Opinião
O que vale José Peseiro
2018-08-02 14:00:00

A chegada de José Peseiro ao Sporting não foi consensual, percebe-se, de tão dividido que está o clube, mas a pouco mais de uma semana do início do campeonato o treinador leonino, partindo com atraso em relação aos outros concorrentes mais diretos, foi tendo a paciência necessária para indo juntar as peças do puzzle, à medida que as ia tendo, e do que se viu no jogo de apresentação aos sócios, frente ao Olympique Marselha, já se nota trabalho de treinador. De uma manta de retalhos, Peseiro e a sua equipa técnica foram capazes de coser um cobertor. Ainda é curto (faltarão ainda mais um médio e um avançado) e até pode ser que não seja suficiente para atingir objetivos maiores, mas em vésperas do arranque do campeonato em Moreira de Cónegos, diante do Moreirense, há, pelo menos, uma certeza. Depois da tempestade que assolou o clube, o Sporting tem uma equipa competitiva e, aqui e acolá, apesar dos adversários de pré-temporada não terem sido de elevado grau de dificuldade, à exceção do OM, o leão já mostrou o tal futebol atrativo que Peseiro prometeu, apesar de revelar algum amadurecimento ao nível das ideias de jogo ao dizer que por vezes atacar em demasia pode ser prejudicial aos objetivos de um aequipa, que é vencer. O Sporting dá sinais de vida, apesar da mais conturbada pré-época da história centenária do clube de Alvalade.

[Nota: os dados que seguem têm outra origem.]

(** What steps 1 to 4 have done when they return: one row is stored. *)
Lemma steps_return_stored (eng : Engine) (m : Classifier) (req : Request)
    (db : Database) (prediction : value) (s : Session) :
  crop_recommendation_steps_1_to_4 m req {| engine := eng; store := db; added := [] |}
  = (Ok prediction, s) ->
  exists (data farmer_email : value) (N P K T H PH R : float),
    request_json req = Ok data /\
    float_item data "N" = Ok N /\ float_item data "P" = Ok P /\
    float_item data "K" = Ok K /\ float_item data "Temperature" = Ok T /\
    float_item data "Humidity" = Ok H /\ float_item data "PH" = Ok PH /\
    float_item data "Rainfall" = Ok R /\
    py_getitem data "farmer_email" = Ok farmer_email /\
    result_bind (m [[N; P; K; T; H; PH; R]]) index0 = Ok prediction /\
    eng = Up /\
    insert (NewRecommendation farmer_email prediction N P K T H PH R) db = Ok (store s).
Proof.
  unfold crop_recommendation_steps_1_to_4. run_view.
  split_outcomes; intros Hrun; inversion Hrun; subst; clear Hrun; invert_outcomes.
  all: do 9 eexists; repeat split; try eassumption; try reflexivity.
  all: match goal with
       | H : ?r = Ok _ |- result_bind ?r index0 = _ => rewrite H; simpl; assumption
       end.
Qed.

José Peseiro teve a coragem de aceitar um desafio que não se prevê nada fácil. A começar pela conjuntura do clube de Alvalade mergulhado em período eleitoral do qual sairá, não se sabe, se unido ou ainda mais dividido, e pela própria história do técnico no Sporting. Em 2004/05, recorde-se, Peseiro perdeu tudo numa semana, começando a ganhar a fama do treinador do quase. Falhou o título de campeão nacional após derrota com o Benfica, falhou a conquista da Taça UEFA, em pleno Estádio José de Alvalade, perdendo com o CSKA por 3-1, na final. E no último jogo do campeonato, em casa, perdeu o acesso à Liga dos Campeões ao ser derrotado pelo Nacional da Madeira. Peseiro ainda carrega nas costas essa imagem e apesar de dizer que este regresso a Alvalade "não é um ajuste de contas com o passado", esse fantasma pairará sempre se os resultados não forem os melhores.

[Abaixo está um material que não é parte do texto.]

Lemma lastOr_cons (previous : option string) (guess : Renderer.Guess)
    (l : list Renderer.Guess) :
  lastOr previous (guess :: l) = lastOr (Some (Renderer.path guess)) l.
Proof.
unfold lastOr, Renderer.lastPath. cbn [rev].
destruct (rev l) as [|x xs] eqn:E; reflexivity.
Qed.

Lemma Compared_snoc (l : list Renderer.Guess) :
  forall previous guess,
    Compared previous l ->
    Compared (lastOr previous l) [guess] ->
    Compared previous (l ++ [guess]).
Proof.
induction l as [|x l IH]; intros previous guess Hl Hg.
- exact Hg.
- destruct Hl as [Hx Hl]. cbn [app Compared]. split; [exact Hx|].
  apply IH; [exact Hl|]. rewrite <- (lastOr_cons previous). exact Hg.
Qed.

Lemma Compared_first (l : list Renderer.Guess) :
  forall previous,
    Compared previous l ->
    Forall (fun guess => Renderer.path guess <> "") l ->
    forall i guess,
      nth_error l i = Some guess ->
      (Renderer.feedback guess = first <-> i = 0 /\ truthy previous = None).
Proof.
induction l as [|x l IH]; intros previous Hc Hp i guess Hn.
- destruct i; discriminate.
- destruct Hc as [(target & _ & _ & _ & Hf) Hc]. inversion Hp; subst.
  destruct i as [|i]; cbn [nth_error] in Hn.
  + inversion Hn; subst. rewrite Hf, compareGuesses_first_iff. tauto.
  + rewrite (IH _ Hc H2 i guess Hn), (truthy_nonempty _ H1).
    split; [intros [_ H]; discriminate | intros [H _]; discriminate].
Qed.

Lemma answer_wrong (guessPath : string) (previous : option string)
    (comparison : Verdict) (distanceInfo : Distance) :
  answer guessPath previous = MainProcess.wrong comparison distanceInfo ->
  exists target,
    MainProcess.targetFile main = Some target
    /\ guessPath <> target
    /\ existsSync fs guessPath = true
    /\ comparison = compareGuesses guessPath previous target.
Proof.
unfold answer. rewrite MainProcess.checkGuess_cases. cbn [fst].
destruct (existsSync fs guessPath); cbn [negb]; [|discriminate].
destruct (statSync guessPath) as [e|[|]]; try discriminate.
destruct (MainProcess.targetFile main) as [t|]; [|discriminate].
destruct (String.eqb_spec guessPath t) as [->|Hne]; [discriminate|].
intros E. inversion E; subst. exists t. auto.
Qed.

Lemma afterGuess_Compared (value : string) (g : Renderer.GameState) :
  Renderer.previousGuess g = Renderer.lastPath (Renderer.guesses g) ->
  Compared None (Renderer.guesses g) ->
  Compared None (Renderer.guesses (Renderer.afterGuess trim answer value g)).
Proof.
intros Hprev Hc. unfold Renderer.afterGuess.
destruct (Renderer.gameActive g); cbn [negb]; [|exact Hc].
destruct (nonEmpty (trim value)); cbn [negb]; [|exact Hc].
destruct (answer (trim value) (Renderer.previousGuess g))
  as [error|message|comparison distanceInfo] eqn:Ea; try exact Hc.
cbn [Renderer.guesses]. apply Compared_snoc; [exact Hc|].
destruct (answer_wrong _ _ _ _ Ea) as (target & Ht & Hne & Hex & Hcmp).
cbn [Compared Renderer.path Renderer.feedback]. split; [|exact I].
exists target. repeat split; try assumption.
rewrite Hcmp. f_equal. rewrite Hprev. unfold lastOr.
destruct (Renderer.lastPath (Renderer.guesses g)); reflexivity.
Qed.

A abordagem que se faz à carreira de Peseiro faz sempre lembrar aquela questão do copo meio cheio ou meio vazio. Olhando apenas para a vertente dos resultados, temos os defensores do copo meio vazio, olhando para o percurso do treinador ribatejano temos a do grupo do copo meio cheio. A verdade é que desde o último título em 2001/02, já lá vão 16 anos, o Sporting esteve na corrida pela conquista do campeonato até ao fim apenas por quatro vezes e uma delas foi com Peseiro que ainda é o único treinador que levou o Sporting a uma final europeia.

A falta de títulos vistosos não enfraquece a consistência que José Peseiro tem tido ao longo de uma carreira que começou em 1992 no União de Santarém. Peseiro já passou por FC Porto, SC Braga, Vitória SC em Portugal, bem como Al Hilal, Panathinaikos, Rapid Bucareste, seleção da Arábia Saudita, Al Wahda, Al-Ahly, no estrangeiro, um percurso de resiliência de um treinador que continua, aos 58 anos, à procura de maior glória do que ter vencido uma Taça da Liga na primeira passagem pelo SC Braga, um título da II Divisão ao serviço do Nacional da Madeira, e um título de campeão egípcio pelo Al-Ahly, apesar de ter saído a meio da época para substituir Lopetegui no FC Porto. Temos tendência a avaliar o percurso dos treinadores pelos resultados e esquecemo-nos de olhar para o percurso. E o percurso de José Peseiro tem sido de uma consistência que o faz estar sempre em clubes de topo, embora sempre em contextos difíceis. Como agora no Sporting.